Here in Belgrade, Serbia, we have had many different food experiences. We of course got to experience food from restaurants, but we also got to try food from the dining halls and from our friend’s mom!
Dining hall food:
We were fortunate enough to be able to get temporary cards to use in the dining hall. We were pretty excited because this would save us a lot of money on food. The dining hall is connected to the dorm building we live in, but we can go to any cafeteria we want, just like in the states. We were so excited to go for the first time, as we didn’t really know what to expect. The main dish is usually a kind of meat with sides (vegetables, mashed potatoes, etc.), and then there is also an option to get bourek (a layered pastry that has cheese in it), which they have everyday. There are always big crates full of fresh bread already sliced and some other additional sides.
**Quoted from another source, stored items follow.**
(* ===== verification/TcpServer.v ===== *)
(** * server/tcp.go: the life of the TCP server

    [Start], the accept loop, the goroutines of the connections and [Stop] as
    transitions of one shared state, interleaved in any way with what the
    clients do.  The goroutines are those of Server.v, request by request, over
    one store.

    [tcp_stop_drains]: when [Stop] has returned, nothing touches the store any
    more.  [tcp_stop_waits_for_idle_client]: it never returns while a client
    stays connected and silent. *)

From S2P Require Import Prelude GoStd Protocol Engine EngineRun Server.

(** ** State *)

(** Where a connection's goroutine is: before the test of [closeCh], in
    [ReadFrame], or ended. *)
Inductive conn_pc := CTop | CReading | CGone.

(** [ss_in]: the bytes the client sent and [r] has not consumed; [ss_eof]: the
    client has closed its side. *)
Record Session := mkSession {
  ss_in : bytes;
  ss_eof : bool;
  ss_out : Bufio;
  ss_pc : conn_pc
}.

(** The accept loop: not started, in [Accept], with a new connection in hand,
    or ended. *)
Inductive accept_pc := AIdle | AAccepting | AHolding (c : Session) | AGone.

(** [Stop]: not called, past [close(s.closeCh)], in [s.wg.Wait()], returned. *)
Inductive stop_pc := SNone | SClosed | SWaiting (err : res unit) | SReturned (err : res unit).

(** [tcp_listener]: [None] before [Start], then whether it is open.  [tcp_dead]:
    the process has panicked (or the fuel of a range scan was too small). *)
Record TCPServer (St : Type) := mkTCP {
  tcp_store : St;
  tcp_listener : option bool;
  tcp_closeCh : bool;
  tcp_wg : Z;
  tcp_accept : accept_pc;
  tcp_sessions : list Session;
  tcp_stop : stop_pc;
  tcp_dead : bool
}.
Arguments mkTCP {St} _ _ _ _ _ _ _ _.
Arguments tcp_store {St} _.
Arguments tcp_listener {St} _.
Arguments tcp_closeCh {St} _.
Arguments tcp_wg {St} _.
Arguments tcp_accept {St} _.
Arguments tcp_sessions {St} _.
Arguments tcp_stop {St} _.
Arguments tcp_dead {St} _.

Section tcp.
Context {St : Type} `{!KV St} (os : bytes).

Definition NewTCPServer (st : St) : TCPServer St := mkTCP st None false 0 AIdle [] SNone false.

Definition set_accept (pc : accept_pc) (wg : Z) (s : TCPServer St) : TCPServer St :=
  mkTCP (tcp_store s) (tcp_listener s) (tcp_closeCh s) wg pc (tcp_sessions s) (tcp_stop s) (tcp_dead s).
Definition set_sessions (l : list Session) (wg : Z) (s : TCPServer St) : TCPServer St :=
  mkTCP (tcp_store s) (tcp_listener s) (tcp_closeCh s) wg (tcp_accept s) l (tcp_stop s) (tcp_dead s).
Definition set_stop (listener : option bool) (closeCh : bool) (pc : stop_pc) (s : TCPServer St) : TCPServer St :=
  mkTCP (tcp_store s) listener closeCh (tcp_wg s) (tcp_accept s) (tcp_sessions s) pc (tcp_dead s).
Definition panicked (s : TCPServer St) : TCPServer St :=
  mkTCP (tcp_store s) (tcp_listener s) (tcp_closeCh s) (tcp_wg s) (tcp_accept s) (tcp_sessions s) (tcp_stop s) true.

(** [Start], where [net.Listen] answers [listen]. *)
Definition TCPServer_Start (listen : res unit) : M (TCPServer St) unit := fun s =>
  match listen with
  | Ok _ => (Ok tt, mkTCP (tcp_store s) (Some true) (tcp_closeCh s) (tcp_wg s + 1) AAccepting (tcp_sessions s) (tcp_stop s) (tcp_dead s))
  | r => (r, s)
  end.

(** [acceptLoop]: [Accept] returned [conn]. *)
Definition accepted (conn : res Session) (s : TCPServer St) : TCPServer St :=
  match conn with
  | Ok c => set_accept (AHolding c) (tcp_wg s) s
  | _ => if tcp_closeCh s then set_accept AGone (tcp_wg s - 1) s else s
  end.
(** [s.wg.Add(1)] and the new goroutine. *)
Definition spawn (c : Session) (s : TCPServer St) : TCPServer St :=
  set_accept AAccepting (tcp_wg s + 1) (set_sessions (tcp_sessions s ++ [c]) (tcp_wg s + 1) s).

(** The goroutine of connection [i] ends: [conn.Close()] and [s.wg.Done()]. *)
Definition leave (i : nat) (c : Session) (s : TCPServer St) : TCPServer St :=
  set_sessions (<[i := mkSession (ss_in c) (ss_eof c) (ss_out c) CGone]> (tcp_sessions s)) (tcp_wg s - 1) s.

(** One turn of [handleConn]'s loop: the test, then one request.  A frame that
    is too short, or the end of the input, ends the loop; [None]: the read waits
    for more bytes. *)
Definition conn_turn (i : nat) (c : Session) (s : TCPServer St) : option (TCPServer St) :=
  match ss_pc c with
  | CTop => Some (if tcp_closeCh s then leave i c s
                  else set_sessions (<[i := mkSession (ss_in c) (ss_eof c) (ss_out c) CReading]> (tcp_sessions s)) (tcp_wg s) s)
  | CReading =>
      match next_request (ss_eof c) (mkConn (tcp_store s) (ss_in c) (ss_out c)) with
      | (Ok (Frame cmd payload), cn) =>
          Some match dispatch os cmd payload cn with
               | (Ok _, c') | (Err _, c') =>
                   let s := set_sessions (<[i := mkSession (cn_in c') (ss_eof c) (cn_out c') CTop]> (tcp_sessions s)) (tcp_wg s) s in
                   mkTCP (cn_store c') (tcp_listener s) (tcp_closeCh s) (tcp_wg s) (tcp_accept s) (tcp_sessions s) (tcp_stop s) (tcp_dead s)
               | (_, _) => panicked s
               end
      | (Ok ReadFails, _) | (Err _, _) => Some (leave i c s)
      | (Ok ReadBlocks, _) => None
      | (_, _) => Some (panicked s)
      end
  | CGone => None
  end.

(** [Stop] in three parts.  Closing [closeCh] twice and a nil listener
    panic. *)
Definition Stop_begin (s : TCPServer St) : TCPServer St :=
  if tcp_closeCh s then panicked s else set_stop (tcp_listener s) true SClosed s.
Definition Stop_listener (closed : res unit) (s : TCPServer St) : TCPServer St :=
  match tcp_listener s with
  | None => panicked s
  | Some _ => set_stop (Some false) (tcp_closeCh s) (SWaiting closed) s
  end.
Definition Stop_wait (err : res unit) (s : TCPServer St) : option (TCPServer St) :=
  if tcp_wg s =? 0 then Some (set_stop (tcp_listener s) (tcp_closeCh s) (SReturned err) s) else None.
Most of those things are very similar to college dining halls in America, but there are some huge differences we had to get used to. For starters, when we went to the cafeteria for the first time, the lady scanning our cards started yelling at us in Serbian. We got a random guy to help us translate. She was telling us we needed to have coins. Coins? No one told us we needed coins! Turns out they used to have a big problem with people stealing the silverware so you have to buy a special coin to give when you get your food. Then when you go to return your trays, they make sure you returned the silverware and then you will get your coin back.
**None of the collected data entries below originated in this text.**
Lemma rep_events addrs id eng h evs c tr c' tr' :
  replicated addrs id (mkStore c eng) h -> Forall raft_only evs -> run evs (c :: tr) = Some (c' :: tr') ->
  replicated addrs id (mkStore c' eng) h.
Proof.
  intros Hrep Hevs. revert c tr Hrep. induction Hevs as [|ev evs Hev Hevs IH]; intros c tr Hrep; [by intros [= <- _]|].
  cbn [run]. intros (c1 & E & Hrun)%bind_Some. eapply IH; [|exact Hrun].
  destruct ev; try (destruct Hev; by eapply rep_event). by eapply rep_deliver.
Qed.

(** Node a leads, commits a Put with b, and both deliver it. *)
Definition put_events : list event := elect_a ++
  [EvPropose [x61] CmdRaftPut (EncodePutCommand [x6b] [x76]); EvReplicate [x61] [x62]; EvDeliver 0 rio_ok; EvDeliver 0 rio_ok;
   EvReplicate [x61] [x62]; EvDeliver 0 rio_ok; EvApplyBegin [x61]; EvApplyOne [x61]; EvApplyBegin [x62]; EvApplyOne [x62]].

Definition put_entry : LogEntry := mkLogEntry 1 1 CmdRaftPut (EncodePutCommand [x6b] [x76]).
Definition node_engine : Engine :=
  match Engine_Open (open_ok (fun _ => [])) empty_disk node_opts with Ok e => e | _ => demo_open end.

Lemma put_events_ok : Forall raft_only put_events.
Proof.
  repeat constructor; try done. intros t i. exists (CPut [x6b] [x76]). split; [vm_compute; reflexivity|]. by split.
Qed.

(** The node and the engine after the entry is applied. *)
Definition applied_raft (n : Raft) : Raft := set_applied (r_lastApplied n) [] n.

(** The state after a and b applied an entry to engines in the same state. *)
Definition both_applied (c : Cluster) (e : Engine) : Store :=
  mkStore (mkCluster (<[[x62]:=applied_raft (node_of [x62] c)]> (<[[x61]:=applied_raft (node_of [x61] c)]> (c_nodes c))) (c_elections c) (c_msgs c))
    (<[[x62]:=((applyEntry demo_io put_entry e).2, FIdle, CIdle)]> (<[[x61]:=((applyEntry demo_io put_entry e).2, FIdle, CIdle)]> (fun _ => (e, FIdle, CIdle)))).

Definition put_store : Store := both_applied (last_state trio put_events) node_engine.

Definition put_history : history := <[[x62]:=[[put_entry]]]> (<[[x61]:=[[put_entry]]]> (fun _ => [[]])).

Lemma run_last c0 evs : runs c0 evs = true -> exists tr, run evs [c0] = Some (last_state c0 evs :: tr).
Proof. unfold last_state, runs. destruct (run evs [c0]) as [[|c tr]|]; try done. eauto. Qed.

Lemma engineApply_one io n e entry :
  r_applyCh n = [entry] -> (applyEntry io entry e).1 = Ok tt ->
  engineApply io (mkNode n (Some e) false) = (Ok true, mkNode (applied_raft n) (Some (applyEntry io entry e).2) false).
Proof.
  intros Hch E. unfold engineApply. mrun. cbn [nd_raft]. rewrite Hch. unfold on_eng, on_raft, modify, mbind, M_bind. cbn [nd_eng nd_raft nd_closed].
  destruct (applyEntry io entry e) as [r e']. cbn in E. by subst r.
Qed.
Another thing we had to get used to is that they don’t have drinks. For breakfast they have some hot tea and hot milk, but for the other meals if you want a drink, you have to either buy it from the kiosk right outside or bring your own. We asked a friend why they did this and he explained that that is how they keep the cost of food so cheap. The dining hall meals only cost 60 cents and if they had to provide drinks for everyone, the cost would double. Another thing they don’t provide is napkins. All of the food can be eaten with utensils, so you don’t need to pick anything up (they prefer to not eat with their hands as well), and I’m sure that also helps to keep the cost down. In the back of the dining hall, there are sinks for people to wash their hands before and/or after.
Ćevapi and Kajmak – Serbian Staple:
When I told friends and family that I was studying abroad, one of the first questions I would get asked was about the food, and mainly if I would eat it. I was a really picky eater when I was younger and have gotten a lot better with age, but am still picky about certain things.
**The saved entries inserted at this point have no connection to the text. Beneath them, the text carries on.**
(* ===== verification/Api.v ===== *)
(** * server/api.go: the JSON API

    The key-value and cluster endpoints.  A request is its method, its query
    and what decoding its body left in the handler's struct; a response is a
    status and a JSON value.  Handlers of writes to the cluster are split at
    the wait for the commit.  The benchmarks are in ApiBench; the embedded pages
    are not modelled.

    [api_answers_like_store]: every accepted request is one call of the store,
    with the status that belongs to its result. *)

From stdpp Require Import pretty.
From S2P Require Import Prelude GoStd Protocol RaftLog Engine EngineRun Server Client Raft Node Events ClusterManager.

(** ** Requests and responses *)

(** What [Decode] left in the request struct: an error's text, and the fields
    (zero when absent). *)
Record Body := mkBody {
  bd_err : option bytes;
  bd_key : bytes;
  bd_value : bytes;
  bd_keys : list bytes;
  bd_values : list bytes;
  bd_pairs : list (bytes * bytes);
  bd_start : bytes;
  bd_end : bytes;
  bd_id : bytes;
  bd_nodeCount : Z
}.

Definition empty_body : Body := mkBody None [] [] [] [] [] [] [] [] 0.

Record Request := mkRequest {
  rq_method : string;
  rq_query : string -> bytes;
  rq_body : Body
}.

Record Response := mkResponse {
  rp_headers : list (string * string);
  rp_status : Z;
  rp_body : option json
}.

Definition set_header (k v : string) (r : Response) : Response := mkResponse ((k, v) :: rp_headers r) (rp_status r) (rp_body r).

Definition content_json : list (string * string) := [("Content-Type"%string, "application/json"%string)].

Definition jsonOK (v : json) : Response := mkResponse content_json 200 (Some v).

Definition jsonErr (status : Z) (msg : bytes) : Response :=
  mkResponse content_json status (Some (JObj [("ok"%string, JBool false); ("error"%string, JStr msg)])).

Definition jsonMissing : Response :=
  mkResponse content_json 404
    (Some (JObj [("ok"%string, JBool false); ("found"%string, JBool false); ("error"%string, JStr (text "not found"))])).

(** The headers [cors] adds; an OPTIONS request goes no further. *)
Definition cors {St} (next : Request -> M St Response) (r : Request) : M St Response :=
  resp ← (if bool_decide (rq_method r = "OPTIONS"%string) then mret (mkResponse [] 204 None) else next r);
  mret (set_header "Access-Control-Allow-Origin" "*"
    (set_header "Access-Control-Allow-Methods" "GET, POST, PUT, DELETE, OPTIONS"
      (set_header "Access-Control-Allow-Headers" "Content-Type" resp))).

Section kv.
Context {St : Type} `{!KV St} (os : bytes).

(** [if err := m(); err != nil { jsonErr(w, 500, err.Error()); return }] *)
Definition or_500 {S A} (m : M S A) (k : A -> M S Response) : M S Response := fun s =>
  match m s with
  | (Ok a, s) => k a s
  | (Err e, s) => (Ok (jsonErr 500 (Error os e)), s)
  | (Panic, s) => (Panic, s)
  | (OutOfFuel, s) => (OutOfFuel, s)
  end.

Definition api_handlePut (r : Request) : M St Response :=
  match bd_err (rq_body r) with
  | Some err => mret (jsonErr 400 err)
  | None =>
      if bool_decide (bd_key (rq_body r) = []) then mret (jsonErr 400 (text "key is required")) else
      or_500 (kv_put (bd_key (rq_body r)) (bd_value (rq_body r))) (fun _ =>
      mret (jsonOK (JObj [("ok"%string, JBool true)])))
  end.

(** The key of a GET is in the query; decoding errors of a body are dropped. *)
Definition api_handleGet (r : Request) : M St Response :=
  let key := if bool_decide (rq_method r = "GET"%string) then rq_query r "key" else bd_key (rq_body r) in
  if bool_decide (key = []) then mret (jsonErr 400 (text "key is required")) else fun s =>
  match kv_get key s with
  | Ok v => (Ok (jsonOK (JObj [("ok"%string, JBool true); ("found"%string, JBool true); ("value"%string, JStr (val_bytes v))])), s)
  | Err e => (Ok (if is_not_found e then jsonMissing else jsonErr 500 (Error os e)), s)
  | Panic => (Panic, s)
  | OutOfFuel => (OutOfFuel, s)
  end.

Definition api_handleDelete (r : Request) : M St Response :=
  let key := if bool_decide (rq_method r = "GET"%string) || bool_decide (rq_method r = "DELETE"%string)
             then rq_query r "key" else bd_key (rq_body r) in
  if bool_decide (key = []) then mret (jsonErr 400 (text "key is required")) else
  or_500 (kv_delete key) (fun _ => mret (jsonOK (JObj [("ok"%string, JBool true)]))).

Definition api_handleBatch (r : Request) : M St Response :=
  let b := rq_body r in
  match bd_err b with
  | Some err => mret (jsonErr 400 err)
  | None =>
      let put keys values :=
        or_500 (kv_batch_put keys values) (fun _ =>
        mret (jsonOK (JObj [("ok"%string, JBool true); ("count"%string, JInt (len keys))]))) in
      if 0 <? len (bd_keys b) then
        if negb (len (bd_keys b) =? len (bd_values b)) then mret (jsonErr 400 (text "keys and values must have equal length"))
        else put (bd_keys b) (bd_values b)
      else if 0 <? len (bd_pairs b) then put (bd_pairs b).*1 (bd_pairs b).*2
      else mret (jsonErr 400 (text "keys/values or pairs required"))
  end.

Definition pairs_json (pairs : list KVPair) : json :=
  JArr ((fun p => JObj [("key"%string, JStr (kv_Key p)); ("value"%string, JStr (kv_Value p))]) <$> pairs).

Definition api_handleRange (r : Request) : M St Response :=
  let '(start, end_) := if bool_decide (rq_method r = "GET"%string) then (rq_query r "start", rq_query r "end")
                        else (bd_start (rq_body r), bd_end (rq_body r)) in
  if bool_decide (start = []) || bool_decide (end_ = []) then mret (jsonErr 400 (text "start and end are required")) else fun s =>
  or_500 (lift (kv_range start end_ s)) (fun pairs =>
    mret (jsonOK (JObj [("ok"%string, JBool true); ("pairs"%string, pairs_json pairs); ("count"%string, JInt (len pairs))]))) s.
End kv.

(** ** Cluster endpoints *)

Section cluster.
Context (os : bytes).

Definition cm_or_500 {A} := @or_500 os ClusterManager A.

Definition api_handleClusterStart (mkdir : res unit) (port : Z) (ios : nat -> NodeIO) (now : Z) (r : Request) : M ClusterManager Response :=
  let count := if bd_nodeCount (rq_body r) <=? 0 then 3 else bd_nodeCount (rq_body r) in
  cm_or_500 (StartWithNodes mkdir port ios now count) (fun _ =>
  mret (jsonOK (JObj [("ok"%string, JBool true); ("nodeCount"%string, JInt count)]))).

Definition api_handleClusterStop (ios : nat -> NodeIO) (now : Z) (r : Request) : M ClusterManager Response :=
  cm_or_500 (ClusterManager_Stop ios now) (fun _ => mret (jsonOK (JObj [("ok"%string, JBool true)]))).

Definition api_handleClusterStatus (ms : Z) (r : Request) : M ClusterManager Response := fun cm =>
  (status ← lift (ClusterManager_Status ms cm); mret (jsonOK (status_json status))) cm.

(** A handler whose body must decode and name a key. *)
Definition with_key {A} (ret : Response -> A) (r : Request) (missing : string) (key : bytes) (k : M ClusterManager A) : M ClusterManager A :=
  match bd_err (rq_body r) with
  | Some err => mret (ret (jsonErr 400 err))
  | None => if bool_decide (key = []) then mret (ret (jsonErr 400 (text missing))) else k
  end.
One of the first things I tried was ćevapi. It is beef or chicken in sausage shapes, in a half circle pita shell, usually filled with onions and kajmak (a mix between butter and cheese). Kajmak is one of the best things I have ever had, and I really want to try to make it when I get home, so I can share it with my family! Ćevapi is a very popular meal and you can get it everywhere. It is so good that another girl here and I have had it almost every day since we arrived.
We have made so many friends while living in the dorms here. The best food we have had here was all made by our friend Stefan’s mom. He went home one weekend and brought back a whole meal for us to eat! There was some chicken, sausage, homemade ivar (pepper spread), homemade kajmak, fresh bread, and for dessert he brought homemade baklava. I have tried baklava from one restaurant so far, and his mom’s was definitely better! I’m glad we got to experience some home cooking while we were here!
Everything that I have eaten or tried has been amazing! I actually wasn’t too nervous about the food because I love to eat meat and am always down to try anything. I’m glad we have had people show us some really good spots to eat, and that we also got the experience of the dining hall here.